→ Your goal
Where does the string "coll" appear in the records? Copy each line that holds it.

[Supplied entries — start]

Lemma floor_of_doubled_draw (r : Q) :
  (0 <= r)%Q -> (r < 1)%Q -> 0 <= Qfloor (r * 2) <= 1.
Proof.
  intros H0 H1. split.
  - change 0 with (Qfloor 0). apply Qfloor_resp_le. lra.
  - pose proof (Qfloor_le (r * 2)) as Hf.
    assert (Hlt : (inject_Z (Qfloor (r * 2)) < inject_Z 2)%Q).
    { eapply Qle_lt_trans; [exact Hf |]. change (inject_Z 2) with 2%Q. lra. }
    rewrite <- Zlt_Qlt in Hlt. lia.
Qed.



End EtaFacts.

(** ** A tick whose writes all succeed *)
Section SimulationBroadcastFacts.
Import Simulation Samples.

Lemma simulate_loop_finished_length (sim : locationSimulator) (now : Z)
    (env : nat -> turn) (drivers : list Driver) :
  forall i coll updated out c u o,
    simulate_loop sim now env i drivers coll updated out = Finished c u o ->
    length u = (length updated + length drivers)%nat.
Proof.
  induction drivers as [|d drivers IH]; intros i coll updated out c u o H.
  - cbn in H. injection H as _ <- _. cbn. lia.
  - cbn [simulate_loop] in H.
    destruct (simulate_driver sim now (draws (env i)) d) as [patch alerts].
    destruct (write_fails (env i)); [discriminate |].
    destruct (findByIdAndUpdate (_id d) patch coll) as [res coll1].
    apply IH in H. rewrite length_app in H. cbn in *. lia.
Qed.

(** X8. When no write is rejected, a tick with at least one online driver
    emits, after the emergency alerts of the loop, exactly one drivers
    update with one entry per online driver, followed by the location
    updates of that listing; a tick without online drivers emits nothing. *)
Theorem tick_broadcasts_every_online_driver (sim : locationSimulator)
    (now : Z) (env : nat -> turn) (coll : list Driver) :
  (forall i, write_fails (env i) = false) ->
  (find_online coll = [] -> (simulation_tick sim now env coll).2 = [])
  /\ (find_online coll <> [] ->
      exists alerts data,
        (simulation_tick sim now env coll).2
        = alerts ++ DriversUpdate data now :: location_updates now data
        /\ length data = length (find_online coll)
        /\ forallb (fun e => negb (is_end_of_tick_broadcast e)) alerts = true).
Proof.
  intros Hok. unfold simulation_tick. split.
  - intros ->. reflexivity.
  - intros Hne.
    destruct (simulate_loop_prefix sim now env (find_online coll) [] 0 coll [] [])
      as (c & u & o & Hloop & _ & Hout); [intros j _; apply Hok | reflexivity |].
    rewrite Hloop.
    pose proof (simulate_loop_finished_length _ _ _ _ _ _ _ _ _ _ _ Hloop) as Hlen.
    cbn in Hlen. exists o, u.
    destruct u as [|x u]; [destruct (find_online coll); [done | discriminate] |].
    auto.
Qed.

(** With one driver online and one parked, the drivers update has one
    entry. *)
Lemma tick_broadcasts_the_en_route_driver :
  exists alerts data,
    (simulation_tick still_simulator 0
       (fun _ => {| draws := all_draws (1 # 2); write_fails := false |})
       [en_route_driver; parked_driver]).2
    = alerts ++ DriversUpdate data 0 :: location_updates 0 data
    /\ length data = 1%nat.
Proof.
  destruct (proj2 (tick_broadcasts_every_online_driver still_simulator 0
                     (fun _ => {| draws := all_draws (1 # 2);
                                  write_fails := false |})
                     [en_route_driver; parked_driver]
                     (fun _ => eq_refl))
              ltac:(discriminate))
    as (alerts & data & H1 & H2 & _).
  exists alerts, data. split; [| exact H2].
  exact H1.
Defined.

End SimulationBroadcastFacts.

(** ** More on the reports service *)
Section ReportsServiceFacts.
Import Js ReportsSocketService Samples.

Lemma accepts_is_object (data : value) (type : string) :
  accepts data type = true ->
  match data with VArr _ | VObj _ => True | _ => False end.
Proof.
  unfold accepts, isValidData. rewrite object_guard.
  destruct data; cbn; try discriminate; done.
Qed.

[Supplied entries — finish]

→ Answer box
  forall i coll updated out c u o,
    simulate_loop sim now env i drivers coll updated out = Finished c u o ->
  induction drivers as [|d drivers IH]; intros i coll updated out c u o H.
    destruct (findByIdAndUpdate (_id d) patch coll) as [res coll1].
    (now : Z) (env : nat -> turn) (coll : list Driver) :
  (find_online coll = [] -> (simulation_tick sim now env coll).2 = [])
  /\ (find_online coll <> [] ->
        (simulation_tick sim now env coll).2
        /\ length data = length (find_online coll)
    destruct (simulate_loop_prefix sim now env (find_online coll) [] 0 coll [] [])
    destruct u as [|x u]; [destruct (find_online coll); [done | discriminate] |].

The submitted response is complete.